▸ Problem to solve:
Where a line in the listing below contains the word "includes", copy that line.

BEGIN

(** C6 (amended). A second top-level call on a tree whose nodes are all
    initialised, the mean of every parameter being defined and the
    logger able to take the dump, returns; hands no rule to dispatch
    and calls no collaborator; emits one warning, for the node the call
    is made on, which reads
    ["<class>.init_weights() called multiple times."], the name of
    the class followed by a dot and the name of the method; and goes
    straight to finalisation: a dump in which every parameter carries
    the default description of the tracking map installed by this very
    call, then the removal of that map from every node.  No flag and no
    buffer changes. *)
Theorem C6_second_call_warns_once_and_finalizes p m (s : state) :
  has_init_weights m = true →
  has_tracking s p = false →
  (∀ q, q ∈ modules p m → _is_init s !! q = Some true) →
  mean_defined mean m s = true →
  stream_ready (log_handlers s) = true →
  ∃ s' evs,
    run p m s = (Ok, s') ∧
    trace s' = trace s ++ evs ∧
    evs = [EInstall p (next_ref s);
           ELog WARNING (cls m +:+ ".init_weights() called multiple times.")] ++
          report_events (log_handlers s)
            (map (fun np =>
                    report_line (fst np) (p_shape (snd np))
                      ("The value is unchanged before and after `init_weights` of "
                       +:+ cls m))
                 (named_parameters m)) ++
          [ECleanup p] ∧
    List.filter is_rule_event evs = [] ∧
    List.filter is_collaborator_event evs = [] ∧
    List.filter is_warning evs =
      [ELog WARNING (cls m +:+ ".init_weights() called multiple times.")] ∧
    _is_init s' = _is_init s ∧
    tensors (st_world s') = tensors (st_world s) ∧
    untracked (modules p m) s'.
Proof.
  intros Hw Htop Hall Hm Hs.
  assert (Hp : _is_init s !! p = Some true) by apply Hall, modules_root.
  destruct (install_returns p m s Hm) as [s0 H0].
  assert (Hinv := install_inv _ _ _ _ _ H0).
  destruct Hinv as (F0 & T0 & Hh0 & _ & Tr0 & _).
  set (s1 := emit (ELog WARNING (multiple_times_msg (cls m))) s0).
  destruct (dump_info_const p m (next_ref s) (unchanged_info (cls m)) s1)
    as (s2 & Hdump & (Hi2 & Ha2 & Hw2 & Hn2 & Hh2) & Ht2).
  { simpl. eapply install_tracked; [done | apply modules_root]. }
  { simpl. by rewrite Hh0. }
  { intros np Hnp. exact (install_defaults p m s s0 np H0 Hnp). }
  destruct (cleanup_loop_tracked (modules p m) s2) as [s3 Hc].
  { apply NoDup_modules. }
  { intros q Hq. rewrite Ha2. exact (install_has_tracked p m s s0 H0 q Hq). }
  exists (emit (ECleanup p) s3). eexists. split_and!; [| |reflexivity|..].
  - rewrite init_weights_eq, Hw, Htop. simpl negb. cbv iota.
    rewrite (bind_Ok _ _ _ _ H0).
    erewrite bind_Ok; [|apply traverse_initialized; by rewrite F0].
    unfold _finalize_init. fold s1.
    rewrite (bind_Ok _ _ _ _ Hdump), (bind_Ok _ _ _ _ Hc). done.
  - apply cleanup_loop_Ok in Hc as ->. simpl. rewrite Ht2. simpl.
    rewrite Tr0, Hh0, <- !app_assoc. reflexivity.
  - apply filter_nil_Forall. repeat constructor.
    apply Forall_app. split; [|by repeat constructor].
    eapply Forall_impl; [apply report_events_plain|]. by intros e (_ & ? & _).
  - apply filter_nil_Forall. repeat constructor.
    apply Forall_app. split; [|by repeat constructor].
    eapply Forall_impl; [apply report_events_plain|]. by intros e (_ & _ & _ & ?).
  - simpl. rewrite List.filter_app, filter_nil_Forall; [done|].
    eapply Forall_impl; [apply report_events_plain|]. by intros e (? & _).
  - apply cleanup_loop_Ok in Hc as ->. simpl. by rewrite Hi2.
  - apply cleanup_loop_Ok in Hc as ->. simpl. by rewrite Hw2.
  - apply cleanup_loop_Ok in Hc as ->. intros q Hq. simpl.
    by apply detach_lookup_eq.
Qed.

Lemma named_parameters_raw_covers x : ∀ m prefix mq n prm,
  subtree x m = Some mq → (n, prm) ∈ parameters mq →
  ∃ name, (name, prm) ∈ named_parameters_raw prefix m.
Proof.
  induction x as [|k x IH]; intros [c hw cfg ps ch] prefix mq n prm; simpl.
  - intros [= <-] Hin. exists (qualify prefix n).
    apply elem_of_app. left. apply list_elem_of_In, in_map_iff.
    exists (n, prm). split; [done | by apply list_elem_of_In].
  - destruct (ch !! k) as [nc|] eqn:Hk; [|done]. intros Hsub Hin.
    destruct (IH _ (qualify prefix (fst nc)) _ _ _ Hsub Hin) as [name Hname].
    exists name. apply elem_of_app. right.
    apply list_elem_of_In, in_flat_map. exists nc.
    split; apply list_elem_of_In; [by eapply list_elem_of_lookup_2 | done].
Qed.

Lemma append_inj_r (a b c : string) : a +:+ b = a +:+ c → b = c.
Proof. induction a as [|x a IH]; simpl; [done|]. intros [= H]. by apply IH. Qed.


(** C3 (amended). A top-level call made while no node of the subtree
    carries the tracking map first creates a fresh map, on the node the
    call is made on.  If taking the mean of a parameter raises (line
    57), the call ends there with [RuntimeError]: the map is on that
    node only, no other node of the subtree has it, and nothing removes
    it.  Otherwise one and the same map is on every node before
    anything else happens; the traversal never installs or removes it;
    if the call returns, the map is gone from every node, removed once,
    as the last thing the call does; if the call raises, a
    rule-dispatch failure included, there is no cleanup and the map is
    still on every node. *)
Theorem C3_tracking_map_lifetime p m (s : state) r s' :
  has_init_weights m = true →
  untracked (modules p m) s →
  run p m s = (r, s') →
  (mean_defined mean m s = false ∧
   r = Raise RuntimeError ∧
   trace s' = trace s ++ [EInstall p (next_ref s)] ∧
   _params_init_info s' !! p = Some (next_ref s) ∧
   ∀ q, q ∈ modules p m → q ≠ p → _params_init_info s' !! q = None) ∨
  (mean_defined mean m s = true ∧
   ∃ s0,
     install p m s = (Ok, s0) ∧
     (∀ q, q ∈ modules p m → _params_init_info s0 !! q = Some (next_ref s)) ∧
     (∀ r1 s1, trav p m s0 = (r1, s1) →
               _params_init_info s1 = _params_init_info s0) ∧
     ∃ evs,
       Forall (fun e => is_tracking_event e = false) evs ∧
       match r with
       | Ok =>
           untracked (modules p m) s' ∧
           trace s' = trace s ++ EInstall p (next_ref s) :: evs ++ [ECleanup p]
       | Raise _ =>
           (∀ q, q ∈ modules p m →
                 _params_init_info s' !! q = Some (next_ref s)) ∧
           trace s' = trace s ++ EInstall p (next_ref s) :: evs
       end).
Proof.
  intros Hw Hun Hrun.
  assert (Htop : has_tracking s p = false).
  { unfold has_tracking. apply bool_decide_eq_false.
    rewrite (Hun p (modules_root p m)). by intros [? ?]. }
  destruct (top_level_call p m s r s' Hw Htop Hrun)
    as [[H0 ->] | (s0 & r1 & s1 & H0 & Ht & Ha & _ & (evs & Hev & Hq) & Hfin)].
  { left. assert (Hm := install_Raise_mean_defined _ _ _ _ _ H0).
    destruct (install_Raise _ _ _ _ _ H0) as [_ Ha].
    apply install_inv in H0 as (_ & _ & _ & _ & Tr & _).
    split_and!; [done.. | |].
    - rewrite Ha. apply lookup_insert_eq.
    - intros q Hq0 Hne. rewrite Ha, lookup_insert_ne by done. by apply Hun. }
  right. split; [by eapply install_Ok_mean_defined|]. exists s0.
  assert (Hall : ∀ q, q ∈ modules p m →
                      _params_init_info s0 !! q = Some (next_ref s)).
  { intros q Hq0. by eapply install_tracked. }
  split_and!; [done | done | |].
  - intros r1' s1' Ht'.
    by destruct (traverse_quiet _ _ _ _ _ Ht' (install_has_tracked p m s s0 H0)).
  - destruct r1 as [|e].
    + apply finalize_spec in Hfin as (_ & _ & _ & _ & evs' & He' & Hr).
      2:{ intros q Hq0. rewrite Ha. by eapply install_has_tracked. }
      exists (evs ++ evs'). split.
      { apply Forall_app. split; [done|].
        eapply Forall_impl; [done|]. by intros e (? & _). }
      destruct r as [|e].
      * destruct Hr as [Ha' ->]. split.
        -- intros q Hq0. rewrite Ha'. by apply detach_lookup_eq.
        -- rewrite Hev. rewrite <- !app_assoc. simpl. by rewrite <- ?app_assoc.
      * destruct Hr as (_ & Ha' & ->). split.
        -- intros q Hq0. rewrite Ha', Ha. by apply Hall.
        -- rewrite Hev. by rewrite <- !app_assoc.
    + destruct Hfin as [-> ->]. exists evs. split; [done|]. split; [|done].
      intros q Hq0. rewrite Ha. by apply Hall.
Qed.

END
BEGIN

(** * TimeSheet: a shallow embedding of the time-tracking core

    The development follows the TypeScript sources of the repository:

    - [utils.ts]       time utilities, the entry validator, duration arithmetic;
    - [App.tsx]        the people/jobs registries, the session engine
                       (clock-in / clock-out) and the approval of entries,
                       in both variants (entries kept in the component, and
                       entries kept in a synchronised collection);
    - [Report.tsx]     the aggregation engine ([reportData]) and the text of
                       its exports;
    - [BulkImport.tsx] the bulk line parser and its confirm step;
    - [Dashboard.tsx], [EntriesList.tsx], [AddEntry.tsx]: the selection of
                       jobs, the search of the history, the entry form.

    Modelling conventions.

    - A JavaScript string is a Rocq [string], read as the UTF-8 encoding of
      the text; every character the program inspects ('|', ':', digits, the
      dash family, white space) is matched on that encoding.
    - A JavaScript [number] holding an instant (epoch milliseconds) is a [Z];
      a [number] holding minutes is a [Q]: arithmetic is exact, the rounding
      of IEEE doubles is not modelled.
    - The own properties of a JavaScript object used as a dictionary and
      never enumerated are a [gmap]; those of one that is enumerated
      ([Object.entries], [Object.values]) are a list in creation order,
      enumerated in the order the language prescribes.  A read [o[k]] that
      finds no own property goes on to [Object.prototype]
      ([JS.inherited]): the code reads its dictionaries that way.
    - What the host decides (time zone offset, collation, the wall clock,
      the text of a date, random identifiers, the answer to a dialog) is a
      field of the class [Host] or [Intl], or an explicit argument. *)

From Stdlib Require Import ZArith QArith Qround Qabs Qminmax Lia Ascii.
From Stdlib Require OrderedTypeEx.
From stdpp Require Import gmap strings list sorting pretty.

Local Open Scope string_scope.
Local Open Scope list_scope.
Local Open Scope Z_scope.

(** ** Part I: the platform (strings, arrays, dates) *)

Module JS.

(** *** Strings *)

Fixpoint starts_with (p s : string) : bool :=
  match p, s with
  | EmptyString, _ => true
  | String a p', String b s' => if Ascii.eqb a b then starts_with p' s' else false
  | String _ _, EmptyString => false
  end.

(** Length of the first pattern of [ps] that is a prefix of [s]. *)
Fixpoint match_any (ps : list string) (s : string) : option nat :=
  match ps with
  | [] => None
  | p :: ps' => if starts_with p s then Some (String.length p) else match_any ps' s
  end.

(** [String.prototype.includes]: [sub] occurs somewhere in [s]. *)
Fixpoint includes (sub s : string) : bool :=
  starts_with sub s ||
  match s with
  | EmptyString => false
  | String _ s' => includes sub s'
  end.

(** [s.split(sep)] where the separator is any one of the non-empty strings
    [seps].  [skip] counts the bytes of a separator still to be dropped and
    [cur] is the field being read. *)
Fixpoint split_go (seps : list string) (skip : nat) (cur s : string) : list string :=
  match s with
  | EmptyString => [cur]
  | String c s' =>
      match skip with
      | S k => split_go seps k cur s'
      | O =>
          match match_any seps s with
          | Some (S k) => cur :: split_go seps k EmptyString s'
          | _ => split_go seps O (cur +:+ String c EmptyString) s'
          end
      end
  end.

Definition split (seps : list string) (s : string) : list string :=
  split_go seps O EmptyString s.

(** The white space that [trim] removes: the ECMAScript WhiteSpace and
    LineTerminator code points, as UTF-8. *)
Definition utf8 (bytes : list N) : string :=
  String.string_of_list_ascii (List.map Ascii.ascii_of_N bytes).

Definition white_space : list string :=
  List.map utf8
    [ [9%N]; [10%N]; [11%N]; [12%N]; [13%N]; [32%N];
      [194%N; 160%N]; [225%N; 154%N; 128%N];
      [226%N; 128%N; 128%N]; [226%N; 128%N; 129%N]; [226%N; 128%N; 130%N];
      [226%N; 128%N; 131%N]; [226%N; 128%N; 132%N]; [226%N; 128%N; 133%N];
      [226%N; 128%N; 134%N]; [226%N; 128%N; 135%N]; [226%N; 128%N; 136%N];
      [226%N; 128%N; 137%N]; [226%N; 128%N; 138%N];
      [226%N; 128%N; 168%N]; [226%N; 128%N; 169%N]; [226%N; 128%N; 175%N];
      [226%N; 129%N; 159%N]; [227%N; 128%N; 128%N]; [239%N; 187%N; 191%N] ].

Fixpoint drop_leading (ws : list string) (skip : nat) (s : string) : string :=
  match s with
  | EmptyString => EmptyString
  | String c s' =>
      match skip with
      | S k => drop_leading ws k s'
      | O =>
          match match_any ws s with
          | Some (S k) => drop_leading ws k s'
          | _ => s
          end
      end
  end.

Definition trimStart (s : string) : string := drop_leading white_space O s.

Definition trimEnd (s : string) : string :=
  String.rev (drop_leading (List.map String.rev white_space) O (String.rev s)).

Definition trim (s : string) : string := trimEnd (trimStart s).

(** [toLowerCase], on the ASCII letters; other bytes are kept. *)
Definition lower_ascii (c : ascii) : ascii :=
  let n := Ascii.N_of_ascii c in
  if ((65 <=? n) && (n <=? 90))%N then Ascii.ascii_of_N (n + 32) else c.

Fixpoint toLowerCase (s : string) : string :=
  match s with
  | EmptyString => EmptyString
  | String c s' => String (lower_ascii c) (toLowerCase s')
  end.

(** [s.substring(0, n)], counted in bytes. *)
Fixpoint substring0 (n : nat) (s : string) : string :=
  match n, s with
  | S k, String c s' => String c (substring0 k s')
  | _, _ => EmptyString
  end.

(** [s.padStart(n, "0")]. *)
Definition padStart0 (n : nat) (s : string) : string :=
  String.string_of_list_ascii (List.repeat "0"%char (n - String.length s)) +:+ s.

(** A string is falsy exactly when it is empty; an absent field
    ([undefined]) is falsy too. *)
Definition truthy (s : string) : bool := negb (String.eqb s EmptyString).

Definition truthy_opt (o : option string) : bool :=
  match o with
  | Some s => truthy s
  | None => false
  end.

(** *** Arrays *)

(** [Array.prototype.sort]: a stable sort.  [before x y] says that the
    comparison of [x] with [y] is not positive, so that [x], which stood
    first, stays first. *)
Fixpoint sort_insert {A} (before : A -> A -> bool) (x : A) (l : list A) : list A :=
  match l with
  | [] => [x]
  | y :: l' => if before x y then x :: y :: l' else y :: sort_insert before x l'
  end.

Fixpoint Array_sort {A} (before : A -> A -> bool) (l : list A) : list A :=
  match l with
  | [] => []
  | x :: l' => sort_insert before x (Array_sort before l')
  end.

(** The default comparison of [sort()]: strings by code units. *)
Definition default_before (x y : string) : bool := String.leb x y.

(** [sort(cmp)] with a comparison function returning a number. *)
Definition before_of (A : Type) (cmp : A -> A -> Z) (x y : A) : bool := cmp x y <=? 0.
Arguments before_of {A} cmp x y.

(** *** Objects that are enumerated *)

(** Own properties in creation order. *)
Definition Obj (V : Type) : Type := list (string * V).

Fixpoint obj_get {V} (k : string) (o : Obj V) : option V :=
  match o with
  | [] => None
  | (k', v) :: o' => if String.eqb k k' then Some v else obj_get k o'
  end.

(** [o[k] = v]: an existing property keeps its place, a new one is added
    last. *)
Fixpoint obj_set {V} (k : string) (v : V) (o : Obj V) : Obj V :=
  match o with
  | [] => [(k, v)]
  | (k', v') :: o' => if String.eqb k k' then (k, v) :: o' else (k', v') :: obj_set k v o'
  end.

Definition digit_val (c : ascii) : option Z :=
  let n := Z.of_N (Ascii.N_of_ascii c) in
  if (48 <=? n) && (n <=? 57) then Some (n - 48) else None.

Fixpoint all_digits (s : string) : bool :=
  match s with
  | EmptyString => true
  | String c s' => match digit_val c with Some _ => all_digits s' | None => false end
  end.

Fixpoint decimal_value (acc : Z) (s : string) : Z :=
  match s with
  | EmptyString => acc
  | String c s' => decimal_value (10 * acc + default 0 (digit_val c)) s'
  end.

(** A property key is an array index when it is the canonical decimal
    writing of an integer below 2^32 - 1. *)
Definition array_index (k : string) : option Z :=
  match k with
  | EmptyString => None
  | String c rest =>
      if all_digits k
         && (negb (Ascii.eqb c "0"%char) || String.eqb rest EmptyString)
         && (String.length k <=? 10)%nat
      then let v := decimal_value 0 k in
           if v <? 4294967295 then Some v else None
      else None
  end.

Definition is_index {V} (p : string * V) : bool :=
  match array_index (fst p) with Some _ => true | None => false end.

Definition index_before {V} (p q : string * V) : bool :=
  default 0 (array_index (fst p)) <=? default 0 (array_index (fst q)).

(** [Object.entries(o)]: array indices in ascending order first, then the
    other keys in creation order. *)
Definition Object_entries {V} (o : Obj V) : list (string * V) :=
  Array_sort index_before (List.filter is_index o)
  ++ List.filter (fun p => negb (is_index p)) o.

END

▸ Result:
(** [String.prototype.includes]: [sub] occurs somewhere in [s]. *)
Fixpoint includes (sub s : string) : bool :=
  | String _ s' => includes sub s'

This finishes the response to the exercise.